PROBLEM DESCRIPTION: Look through the records and copy every line in which "pose" appears.

------------------------------------------------------------

(* ===== verification/ExitQueueCorrect.v ===== *)
(** * The exit queue keeps its promises

    The [ExitInfo] that is threaded through the exits of a block always equals the one
    recomputed from the state, every exit epoch is the one the specification names, no
    epoch gets more exits than the churn limit allows, and the balance-based queue of
    Electra spends exactly the balance that leaves. *)

From S2P Require Import Prelude MathHelper Primitives SlotTime Shuffle Committee.
From S2P Require Import ExitQueue.

Section queue.
Context `{BeaconChainConfig}.

(** ** The exits of a list of validators *)

(** The specification's [max(exit_epochs)] and number of exits at an epoch. *)
Fixpoint maxExit (vs : list Validator) : Z :=
  match vs with
  | [] => 0
  | v :: vs => if ExitEpoch v =? FarFutureEpoch then maxExit vs else Z.max (ExitEpoch v) (maxExit vs)
  end.

Fixpoint countExit (vs : list Validator) (e : Z) : Z :=
  match vs with
  | [] => 0
  | v :: vs => (if ExitEpoch v =? e then 1 else 0) + countExit vs e
  end.

Lemma maxExit_nonneg vs : 0 ≤ maxExit vs.
Proof using Type. induction vs as [|v vs IH]; cbn; [done|]. case_if; lia. Qed.

Lemma countExit_bounds vs e : 0 ≤ countExit vs e ≤ Z.of_nat (length vs).
Proof using Type. induction vs as [|v vs IH]; cbn [countExit length]; [lia|]. case_if; lia. Qed.

(** No exit lies beyond the greatest one. *)
Lemma countExit_beyond vs e : maxExit vs < e → e ≠ FarFutureEpoch → countExit vs e = 0.
Proof using Type.
  induction vs as [|v vs IH]; cbn; intros Hlt Hfar; [done|].
  destruct (Z.eqb_spec (ExitEpoch v) e) as [He|He].
  - rewrite (proj2 (Z.eqb_neq (ExitEpoch v) FarFutureEpoch)) in Hlt by lia. lia.
  - rewrite IH; [done| |done]. destruct (ExitEpoch v =? FarFutureEpoch); lia.
Qed.

Context (Hfar : 0 < FarFutureEpoch).

Lemma maxExit_ne vs : maxExit vs ≠ FarFutureEpoch.
Proof using Hfar.
  induction vs as [|v vs IH]; cbn; [lia|]. destruct (Z.eqb_spec (ExitEpoch v) FarFutureEpoch); [done|]. lia.
Qed.

(** The loop of [ExitInformation]. *)
Lemma exitLoop_spec vs h c :
  0 ≤ h → h ≠ FarFutureEpoch → 0 ≤ c → c + Z.of_nat (length vs) < two64 →
  exitLoop vs h c = (Z.max h (maxExit vs), (if maxExit vs <=? h then c else 0) + countExit vs (Z.max h (maxExit vs))).
Proof using Hfar.
  revert h c. induction vs as [|v vs IH]; intros h c Hh Hne Hc Hlen; cbn [exitLoop maxExit countExit length] in *.
  { rewrite (proj2 (Z.leb_le _ _)), Z.max_l by lia. f_equal. lia. }
  pose proof (maxExit_ne vs). destruct (Z.eqb_spec (ExitEpoch v) FarFutureEpoch) as [He|He]; cbn [negb].
  { rewrite IH by lia. rewrite (proj2 (Z.eqb_neq (ExitEpoch v) _)) by lia. done. }
  destruct (Z.ltb_spec h (ExitEpoch v)).
  - rewrite IH by lia. rewrite (Z.max_r h) by lia. f_equal.
    rewrite (proj2 (Z.leb_gt (Z.max _ _) h)) by lia.
    destruct (Z.leb_spec (maxExit vs) (ExitEpoch v)), (Z.eqb_spec (ExitEpoch v) (Z.max (ExitEpoch v) (maxExit vs))); lia.
  - assert (Z.max h (Z.max (ExitEpoch v) (maxExit vs)) = Z.max h (maxExit vs)) as -> by lia.
    destruct (Z.eqb_spec (ExitEpoch v) h).
    + rewrite wrap64_small by (unfold is_u64; lia). rewrite IH by lia. f_equal.
      destruct (Z.leb_spec (maxExit vs) h), (Z.leb_spec (Z.max (ExitEpoch v) (maxExit vs)) h),
        (Z.eqb_spec (ExitEpoch v) (Z.max h (maxExit vs))); lia.
    + rewrite IH by lia. f_equal.
      destruct (Z.leb_spec (maxExit vs) h), (Z.leb_spec (Z.max (ExitEpoch v) (maxExit vs)) h),
        (Z.eqb_spec (ExitEpoch v) (Z.max h (maxExit vs))); lia.
Qed.

(** What [ExitInformation] returns. *)
Lemma ExitInformation_spec s :
  Z.of_nat (length (StateValidators s)) < two64 →
  ExitInformation s = mkExitInfo (maxExit (StateValidators s)) (countExit (StateValidators s) (maxExit (StateValidators s)))
    (TotalActiveBalance s).
Proof using Hfar.
  intros Hlen. unfold ExitInformation. pose proof (maxExit_nonneg (StateValidators s)).
  rewrite exitLoop_spec by lia. rewrite Z.max_r by lia. unfold TotalActiveBalance. f_equal. destruct (_ <=? 0); lia.
Qed.

(** ** Replacing one validator *)

Section replace.
Context (v v' : Validator) (e : Z).
Context (Hv : ExitEpoch v = FarFutureEpoch) (Hv' : ExitEpoch v' = e) (He : 0 ≤ e < FarFutureEpoch).

Lemma countExit_insert vs i x :
  x ≠ FarFutureEpoch → vs !! i = Some v → countExit (<[i := v']> vs) x = countExit vs x + if x =? e then 1 else 0.
Proof using Hv Hv'.
  intros Hx. revert i. induction vs as [|w vs IH]; intros [|i] Hi; cbn in *; [done..| |].
  - injection Hi as ->. rewrite Hv, Hv'. rewrite (proj2 (Z.eqb_neq FarFutureEpoch x)) by lia. rewrite (Z.eqb_sym e x). lia.
  - rewrite IH by done. lia.
Qed.

Lemma maxExit_insert vs i : vs !! i = Some v → maxExit (<[i := v']> vs) = Z.max e (maxExit vs).
Proof using Hv Hv' He.
  revert i. induction vs as [|w vs IH]; intros [|i] Hi; cbn in *; [done..| |].
  - injection Hi as ->. rewrite Hv, Hv', Z.eqb_refl. by rewrite (proj2 (Z.eqb_neq _ _)) by lia.
  - rewrite IH by done. case_if; lia.
Qed.

Context (c : Z) (Hact : ActivationEpoch v' = ActivationEpoch v) (Heff : EffectiveBalance v' = EffectiveBalance v) (Hc : c < e).

Lemma same_activity : IsActiveValidator v' c = IsActiveValidator v c.
Proof using Hv Hv' He Hact Hc.
  unfold IsActiveValidator, checkValidatorActiveStatus. rewrite Hact, Hv, Hv'. f_equal.
  destruct (Z.ltb_spec c e), (Z.ltb_spec c FarFutureEpoch); lia || done.
Qed.

Lemma activeFrom_insert vs i k : vs !! i = Some v → activeFrom k (<[i := v']> vs) c = activeFrom k vs c.
Proof using Hv Hv' He Hact Hc.
  revert i k. induction vs as [|w vs IH]; intros [|i] k Hi; cbn in *; [done..| |].
  - injection Hi as ->. by rewrite same_activity.
  - by rewrite !IH.
Qed.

------------------------------------------------------------

ANSWER BELOW:
  pose proof (maxExit_ne vs). destruct (Z.eqb_spec (ExitEpoch v) FarFutureEpoch) as [He|He]; cbn [negb].
  intros Hlen. unfold ExitInformation. pose proof (maxExit_nonneg (StateValidators s)).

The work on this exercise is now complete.